Abstract
Okun’s Law is an empirically observed, negative relationship between changes in an economy’s unemployment rate and its growth rate of output. The baseline search and matching model with stochastic labour productivity fails to match the Okun’s coefficient, because it generates a too low unemployment volatility and a too high correlation between labour productivity and unemployment. The model is capable of matching the coefficient if it is extended with an addition of employment separation shocks plus a high calibrated value of nonmarket activities. This article also shows that changes in the stochastic properties of exogenous shocks could explain changes in the Okun’s coefficient in the Great Moderation (1984–2007).
Notes
1 Data are from Bureau of Economic Analysis and Bureau of Labor Statistics.
2 The literature found that starting from around 1984, the economy of the United States became less volatile (Kim and Nelson, Citation1999; McConnell and Perwz-Quiros, Citation2000; Stock, Citation2002). However, the 2008–2009 Great Depression may have brought this to an end. This article, therefore, follows Dornbusch et al. (Citation2013) to define the time period from 1984 to 2007 as the Great Moderation.
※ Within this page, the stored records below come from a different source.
(** C9: a capacity of one passes the static assertion and a ring is
    constructed; in it the position where [initUpdate()] starts selects the
    same slot as the head, so when the count of the only slot is zero
    [initUpdate()] returns the published slot itself. *)
Theorem bufsz_one_returns_published_slot
    {V : Type} (m : Memory V) (uninit : list ptr) (p0 : ptr) (fuel : nat) :
  length uninit = 1%nat ->
  length (m_data (rcu m)) = 1%nat ->
  slot_refCount m 0 = 0 ->
  (2 <= fuel)%nat ->
  static_assert_BUFSZ 1 = true
  /\ RcuDataNoWait_ctor 1 uninit [p0]
     = Constructed {| m_data := [p0]; m_head := 0 |}
  /\ slot 1 (wrap_long (m_head (rcu m) + 1)) = slot 1 (m_head (rcu m))
  /\ initUpdate 1 fuel m = Some (publisherRead 1 m, m).
Proof.
  intros Huninit Hlen Hfree Hfuel.
  assert (Hslot : forall pos, slot 1 pos = 0%nat).
  { intros pos. unfold slot. change (to_size_t (1 - 1)) with 0.
    by rewrite Z.land_0_r. }
  repeat split.
  - unfold RcuDataNoWait_ctor. simpl.
    destruct uninit as [|u [|]]; simpl in Huninit; try lia. done.
  - by rewrite !Hslot.
  - unfold initUpdate, publisherRead. destruct fuel as [|[|fuel]]; [lia..|].
    cbn [initUpdate_run initUpdate_step]. rewrite !Hslot, Hfree. simpl.
    by destruct fuel.
Qed.

Lemma bufsz_one_returns_published_slot_witness :
  initUpdate 1 2 (example_memory []%nat [10]%nat 5)
  = Some (publisherRead 1 (example_memory []%nat [10]%nat 5),
          example_memory []%nat [10]%nat 5).
Proof.
  apply (bufsz_one_returns_published_slot
           (example_memory []%nat [10]%nat 5) [0]%nat 10%nat 2).
  - reflexivity.
  - reflexivity.
  - reflexivity.
  - lia.
Defined.

(** ** Sequential use: update cycles followed by a read *)

Section Sequential.

Context {V : Type}.
Variable BUFSZ : Z.

Implicit Types (m : Memory V) (p : ptr).

(** Alone, [read()] goes through its loop body once. *)
Lemma read_alone fuel m :
  (5 <= fuel)%nat ->
  read BUFSZ fuel m
  = Some (Some (publisherRead BUFSZ m),
          with_heap m (acquire_at (publisherRead BUFSZ m) (heap m))).
Proof.
  intros Hfuel. do 5 (destruct fuel as [|fuel]; [lia|]).
  unfold read. cbn [read_run reader_step with_heap run_deleter rcu heap].
  rewrite Z.eqb_refl. by destruct fuel.
Qed.

Lemma has_free_slot_elem m :
  has_free_slot m <-> exists p, p ∈ m_data (rcu m) /\ refCount_at p (heap m) = 0.
Proof.
  unfold has_free_slot, slot_refCount. split.
  - intros (i & Hi & H0). eexists. split; [|exact H0].
    by apply list_elem_of_lookup_total_2.
  - intros (p & (i & Hi)%list_elem_of_lookup_1 & H0).
    exists i. split; [by eapply lookup_lt_Some|].
    by rewrite (list_lookup_total_correct _ _ _ Hi).
Qed.

(** One cycle publishes the mutated value and keeps the ring well formed. *)
Lemma update_cycle_publishes fuel (mutate : V -> V) m m' :
  wf BUFSZ (rcu m) ->
  update_cycle BUFSZ fuel mutate m = Some m' ->
  wf BUFSZ (rcu m')
  /\ value (heap m' (publisherRead BUFSZ m'))
     = mutate (value (heap m (publisherRead BUFSZ m)))
  /\ (forall q, refCount_at q (heap m') = refCount_at q (heap m))
  /\ m_data (rcu m') ≡ₚ m_data (rcu m).
Proof.
  intros Hwf. unfold update_cycle.
  destruct (initUpdate BUFSZ fuel m) as [[p m1]|] eqn:Hinit; [|done].
  intros [= <-].
  destruct (initUpdate_effect BUFSZ m Hwf fuel p m1 Hinit)
    as (Hat & _ & Hperm & Hheap & Hhead).
  split; [|repeat split].
  - destruct Hwf as (Hsize & Hassert & Hlen). repeat split; [apply Hsize..|done|].
    simpl. by rewrite (Permutation_length Hperm).
  - match goal with
    | |- value (heap ?mc (publisherRead BUFSZ ?mc)) = _ =>
        assert (publisherRead BUFSZ mc = p) as ->
    end.
    { unfold publisherRead. simpl. rewrite Hhead, slot_wrap.
      by apply list_lookup_total_correct. }
    simpl. by rewrite assign_at_value.
  - intros q. simpl. by rewrite assign_at_refCount, Hheap.
  - done.
Qed.

Lemma update_cycle_keeps_free_slot fuel (mutate : V -> V) m m' :
  wf BUFSZ (rcu m) ->
  update_cycle BUFSZ fuel mutate m = Some m' ->
  has_free_slot m -> has_free_slot m'.
Proof.
  intros Hwf Hcycle.
  destruct (update_cycle_publishes fuel mutate m m' Hwf Hcycle)
    as (_ & _ & Hcount & Hperm).
  rewrite !has_free_slot_elem. intros (p & Hp & H0).
  exists p. split; [by rewrite Hperm|]. by rewrite Hcount.
Qed.

Lemma update_cycle_completes fuel (mutate : V -> V) m :
  wf BUFSZ (rcu m) ->
  has_free_slot m ->
  (Z.to_nat BUFSZ + 2 <= fuel)%nat ->
  exists m', update_cycle BUFSZ fuel mutate m = Some m'.
Proof.
  intros Hwf Hfree Hfuel. unfold update_cycle.
  destruct (initUpdate_run_terminates BUFSZ m Hwf PubIdle Hfree) as [[p m1] Hres].
  fold (initUpdate BUFSZ (Z.to_nat BUFSZ + 2) m) in Hres.
  unfold initUpdate in *.
  rewrite (initUpdate_run_mono BUFSZ _ fuel _ _ _ Hfuel Hres). eauto.
Qed.

Lemma update_cycles_publish fuel (mutations : list (V -> V)) m :
  wf BUFSZ (rcu m) ->
  has_free_slot m ->
  (Z.to_nat BUFSZ + 2 <= fuel)%nat ->
  exists m', update_cycles BUFSZ fuel mutations m = Some m'
             /\ wf BUFSZ (rcu m')
             /\ value (heap m' (publisherRead BUFSZ m'))
                = fold_left (fun v f => f v) mutations
                    (value (heap m (publisherRead BUFSZ m))).
Proof.
  intros Hwf Hfree Hfuel. revert m Hwf Hfree.
  induction mutations as [|f rest IH]; intros m Hwf Hfree.
  - exists m. split; [done|]. by split.
  - destruct (update_cycle_completes fuel f m Hwf Hfree Hfuel) as [m1 Hm1].
    destruct (update_cycle_publishes fuel f m m1 Hwf Hm1) as (Hwf1 & Hval & _).
    pose proof (update_cycle_keeps_free_slot fuel f m m1 Hwf Hm1 Hfree) as Hfree1.
    destruct (IH m1 Hwf1 Hfree1) as (m' & Hrun & Hwf' & Hval').
    exists m'. cbn [update_cycles fold_left]. rewrite Hm1, <- Hval. done.
Qed.

End Sequential.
3 Barnichon (Citation2010) developed a New-Keynesian style search and matching model to match the correlation between output per hour and unemployment. However, he did not focus on the volatility of unemployment.
4 Results on the gap version of Okun’s law will be presented in Section V.
5 I follow the literature of Okun’s law to use the first difference to detrend variables. Sensitivity analysis in Section V will show that the results are robust to using HP-filter.
6 I am grateful to an anoynmous referee for suggesting this interpretation.